Austria – Private Foundations Tax Issues 2018-12-03T14:25:23+00:00

Austrian Foundations

The private foundation (Privatstiftung)

The private foundation (Privatstiftung) is the civil law cousin of the common law trust.

A grantor must endow the Privatstiftung with assets of at least EUR 70,000 (at the time of writing) in the form of cash or in kind. If capital is raised as a contribution in kind, an audit is required.

Definition

An Austrian private foundation (“Privatstiftung”) is a legal entity, whose organisation and purpose is largely determined by the grantor, who provides the assets necessary to fulfil this aim. The private foundation is bound by the intentions of the grantor which are laid down in the declaration of establishment.

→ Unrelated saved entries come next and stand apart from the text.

(* ===== verification/MemoryAdmission.v ===== *)
(** * Memory admission (src/src/memory_admission.rs)

    The process-wide probes as a state value: at most one of the two callbacks is
    installed, and a refusal increments the [rejected] counter.  The callbacks
    are code of the application; they are pure functions of their arguments
    here, as the documented contract (nonblocking, allocation-free, no call back
    into the library) allows.  [check_receive], which classifies a frame before
    checking it, is in [WirePeek]. *)

From S2P Require Import Prelude Schema.

Open Scope Z_scope.

Definition WORK_GENERAL : Z := 0.
Definition WORK_CACHED_TRANSIT : Z := 1.
Definition WORK_SMALL_PROTECTED : Z := 2.

Record Admission : Type := {
  probe : option (Z -> Z -> bool);
  probe_v2 : option (Z -> Z -> Z -> bool);
  rejected : Z;
}.

(** An admission check: its result and the state after it. *)
Definition check_fn : Type := Admission -> result unit * Admission.

Definition set_probe (p : option (Z -> Z -> bool)) (adm : Admission) : Admission :=
  {| probe := p; probe_v2 := None; rejected := rejected adm |}.

Definition set_probe_v2 (p : option (Z -> Z -> Z -> bool)) (adm : Admission) : Admission :=
  {| probe := None; probe_v2 := p; rejected := rejected adm |}.

Definition supports_work_kinds (adm : Admission) : bool :=
  match probe_v2 adm with Some _ => true | None => false end.

Definition has_probe (adm : Admission) : bool :=
  supports_work_kinds adm || match probe adm with Some _ => true | None => false end.

(** [REJECTED.fetch_add(1)], then the error. *)
Definition reject : check_fn := fun adm =>
  (Err (Io "memory pressure"),
   {| probe := probe adm; probe_v2 := probe_v2 adm; rejected := wrap64 (rejected adm + 1) |}).

Definition check_work (additional_bytes largest_allocation work : Z) : check_fn := fun adm =>
  match probe_v2 adm with
  | Some p =>
      if p additional_bytes largest_allocation work then (Ok tt, adm) else reject adm
  | None =>
      match probe adm with
      | None => (Ok tt, adm)
      | Some p => if p additional_bytes largest_allocation then (Ok tt, adm) else reject adm
      end
  end.

Definition check (additional_bytes largest_allocation : Z) : check_fn :=
  check_work additional_bytes largest_allocation WORK_GENERAL.

Definition check_frame_kind (len : Z) (ack : bool) (work : Z) : check_fn :=
  if ack && (len <=? 128) then check 512 (sat_add len 32)
  else check_work (sat_add (sat_mul len 3) 2048) (sat_add len 32) work.

Definition check_frame (len : Z) (ack : bool) : check_fn :=
  check_frame_kind len ack WORK_GENERAL.

Definition check_small_protected_decode (len : Z) : check_fn :=
  check_frame_kind len false WORK_SMALL_PROTECTED.

Definition check_cached_transit (len : Z) : check_fn := fun adm =>
  match probe_v2 adm with
  | None => check_frame len false adm
  | Some p =>
      if p (sat_add 1024 (sat_mul len 2)) 256 WORK_CACHED_TRANSIT
      then (Ok tt, adm) else reject adm
  end.

Definition check_compact_reconstruction (len : Z) (ack : bool) : check_fn := fun adm =>
  if supports_work_kinds adm && negb ack && (len <=? 192)
  then check (sat_add 512 (sat_mul len 2)) (sat_add len 32) adm
  else check_frame len ack adm.

(** [allow_drain]: a refused background operation counts as a default result. *)
Definition allow_drain {A} (dflt : A) (r : result A) : result A :=
  match r with
  | Err (Io m) => if decide (m = "memory pressure") then Ok dflt else r
  | _ => r
  end.

(** ** Protected control shapes *)

Definition protected_discovery_request_shape (reg : Registry) (ty : DataType)
    (empty discovery_only : bool) (owners : Z) (shape : option MessageElement) : bool :=
  empty && discovery_only && (owners =? 0)
  && one_of ty [ty_DiscoveryTopologyRequest; ty_DiscoverySchemaRequest]
  && match shape with
     | None => true
     | Some v => bool_decide (v = element (message_meta reg ty))
     end.

(** [Static(0..=16, UInt8, _)]. *)
Definition small_byte_element (e : MessageElement) : bool :=
  match e with Static n UInt8 _ => (0 <=? n) && (n <=? 16) | _ => false end.

Definition protected_control_shape (reg : Registry) (ty : DataType) (endpoints owners : Z)
    (shape : option MessageElement) (reliable managed : bool) : bool :=
  if (3 <? endpoints) || (3 <? owners) || (negb reliable && (owners =? 0)) then false
  else
    match try_get_message_meta reg ty with
    | None => false
    | Some meta =>
        ((200 <=? priority meta) || managed || negb (owners =? 0))
        && small_byte_element (element meta)
        && match shape with None => true | Some e => small_byte_element e end
    end.

(** ** Facts *)

(** What every check does: admit and change nothing, or refuse and count. *)
Definition admits_or_counts (c : check_fn) : Prop :=
  forall adm, c adm = (Ok tt, adm) \/ c adm = reject adm.

Lemma check_work_step a l w : admits_or_counts (check_work a l w).
Proof. intros adm. unfold check_work. repeat case_match; auto. Qed.

Lemma check_frame_kind_step len ack w : admits_or_counts (check_frame_kind len ack w).
Proof. intros adm. unfold check_frame_kind, check. case_match; apply check_work_step. Qed.

Lemma check_cached_transit_step len : admits_or_counts (check_cached_transit len).
Proof.
  intros adm. unfold check_cached_transit. repeat case_match; auto.
  apply check_frame_kind_step.
Qed.

Lemma check_compact_step len ack : admits_or_counts (check_compact_reconstruction len ack).
Proof.
  intros adm. unfold check_compact_reconstruction. case_match.
  - apply check_work_step.
  - apply check_frame_kind_step.
Qed.

Lemma check_no_probe a l w adm :
  has_probe adm = false -> check_work a l w adm = (Ok tt, adm).
Proof.
  unfold has_probe, supports_work_kinds, check_work.
  destruct (probe_v2 adm), (probe adm); done.
Qed.

(** A probe that never refuses a request smaller than one it admits. *)
Definition monotone_probe (adm : Admission) : Prop :=
  match probe_v2 adm, probe adm with
  | Some p, _ => forall a l a' l' w, a' <= a -> l' <= l -> p a l w = true -> p a' l' w = true
  | None, Some p => forall a l a' l', a' <= a -> l' <= l -> p a l = true -> p a' l' = true
  | None, None => True
  end.

Lemma check_work_monotone a l a' l' w adm :
  monotone_probe adm -> a' <= a -> l' <= l ->
  fst (check_work a l w adm) = Ok tt -> fst (check_work a' l' w adm) = Ok tt.
Proof.
  unfold monotone_probe, check_work. intros Hm Ha Hl.
  destruct (probe_v2 adm) as [p|].
  - destruct (p a l w) eqn:E; [|done]. by rewrite (Hm _ _ _ _ _ Ha Hl E).
  - destruct (probe adm) as [p|]; [|done].
    destruct (p a l) eqn:E; [|done]. by rewrite (Hm _ _ _ _ Ha Hl E).
Qed.

(** ** Properties *)

(** Every admission check either admits the work and leaves the state
    as it is, or refuses it with the memory-pressure error, adds one to the
    refusal counter (modulo 2^64) and keeps the installed probe. *)
Theorem admission_check_step len ack a l adm :
  Forall (fun c : check_fn =>
      c adm = (Ok tt, adm) \/
      (fst (c adm) = Err (Io "memory pressure") /\
       rejected (snd (c adm)) = wrap64 (rejected adm + 1) /\
       probe (snd (c adm)) = probe adm /\ probe_v2 (snd (c adm)) = probe_v2 adm))
    [check a l; check_frame len ack; check_small_protected_decode len;
     check_cached_transit len; check_compact_reconstruction len ack].
Proof.
  assert (Forall admits_or_counts
    [check a l; check_frame len ack; check_small_protected_decode len;
     check_cached_transit len; check_compact_reconstruction len ack]) as H.
  { rewrite !Forall_cons, Forall_nil. eauto 10 using check_work_step, check_frame_kind_step,
      check_cached_transit_step, check_compact_step. }
  eapply Forall_impl; [exact H|]. intros c Hc.
  destruct (Hc adm) as [->| ->]; [by left|by right].
Qed.

(** With a probe that is monotone in both estimates, an
    acknowledgement frame is admitted whenever an ordinary frame of the same
    length is: control traffic is never the one that pressure stops first. *)
Theorem ack_admitted_with_data len adm :
  0 <= len <= u64_max -> monotone_probe adm ->
  fst (check_frame len false adm) = Ok tt -> fst (check_frame len true adm) = Ok tt.
Proof.
  intros Hlen Hm. unfold check_frame, check_frame_kind, check. cbn [andb].
  destruct (len <=? 128) eqn:E; [|done].
  apply check_work_monotone; [done|solve_u|lia].
Qed.

Lemma ack_admitted_with_data_witness :
  fst (check_frame 100 true
         {| probe := Some (fun a l => (a <=? 4000) && (l <=? 200)); probe_v2 := None;
            rejected := 0 |}) = Ok tt.
Proof.
  apply (ack_admitted_with_data 100); [solve_u| |done].
  intros a l a' l' Ha Hl H. cbn in *. apply andb_true_iff in H as [H1 H2].
  apply Z.leb_le in H1, H2. apply andb_true_iff. split; apply Z.leb_le; lia.
Defined.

The legal framework of the private foundation is regulated in the Private Foundation Act “Privatstiftungsgesetz” (PSG) 1993. The Austrian private foundation is a legal person. Its structure is characterized by having no shareholder or proprietor but having beneficiaries instead. The foundation must be domiciled in Austria and entered into the Commercial register.  The private foundation may be established for any purpose, like the provisioning of the family (“family foundation”), the support of one or more enterprises or the support of art.  However, according to the Austrian Private Foundation Act, the private foundation is not allowed:

– to engage in commercial activities other than of a purely incidental character
– to be a personally liable partner of a general or limited partnership
– to have management functions of a commercial company.

The main advantages of a private foundation are

– high adaptation to individual requirements and needs
– maintenance of the assets for the following generation
– tax incentives
– avoidance of conflicts regarding the heritage

In Austria private foundations which meet certain criteria currently enjoy a number of fiscal advantages:

Tax on Transfer of Assets:

A capital transfer tax of 2.5% (plus 3.5% in the case of real estate) is payable on the value of assets transferred into a private foundation. This capital transfer tax rate is considerably less than the tax rates applied under the Austrian gift and inheritance laws which otherwise govern the transfer of assets by way of donation. (N.B. If the assets are not retained in the private foundation for a minimum period of 10 years than normal rates of gift or inheritance taxes are levied retrospectively).

Tax on Income Earned:

Private foundations are considered corporate entities for tax purposes and therefore subject to corporate income tax at the standard rate. However unlike other corporations they benefit from a number of fiscal advantages:

Dividend Income: Dividend income received by a private foundation on a shareholding held in a resident or non-resident corporate entity is exempted from corporate income tax in the hands of the private foundation. (In Austria dividend income received by a resident corporation from a non-resident corporation is only exempted from corporate income tax if certain strict criteria can be met with regard to percentage ownership of the company and the time that the shareholding has been owned). However, the international participation exemption for dividend income is only applicable in cases in which foreign withholding taxes have not been reduced under a tax treaty.

Interest Income and Capital Gains: Interest income from bank deposits, bonds or mutual funds as well as capital gains from the disposal of substantial shareholdings, i.e. 1% or more, are subject to a 25% tax rate. Such tax will be credited against withholding tax on distributions to beneficiaries. (In Austria capital gains are taxed as corporate income and resident corporate entities are not exempted from corporate income tax on the profitable disposal of shares in a resident entity).

Tax on Income Distributed:

Income distributed by the private foundation is currently subject to a final withholding tax of 25% whether the recipient is an individual or a corporation, and this may be reduced by tax treaties. Thereafter no taxes are payable by the recipient. If however the recipient is an individual with a lower marginal tax rate part of the withholding taxes may be re-claimed. Where the recipient is a corporate entity no reclaim can be made but taking into account the rate of corporate income tax and the fact that no more taxes will be levied on the income distributed, this fiscal treatment potentially represents a substantial fiscal concession.

N.B. A foundation is not allowed to carry on business, agricultural or forestry activities (except as side-line activities) nor to take over the management of or assume personal liability for a partnership.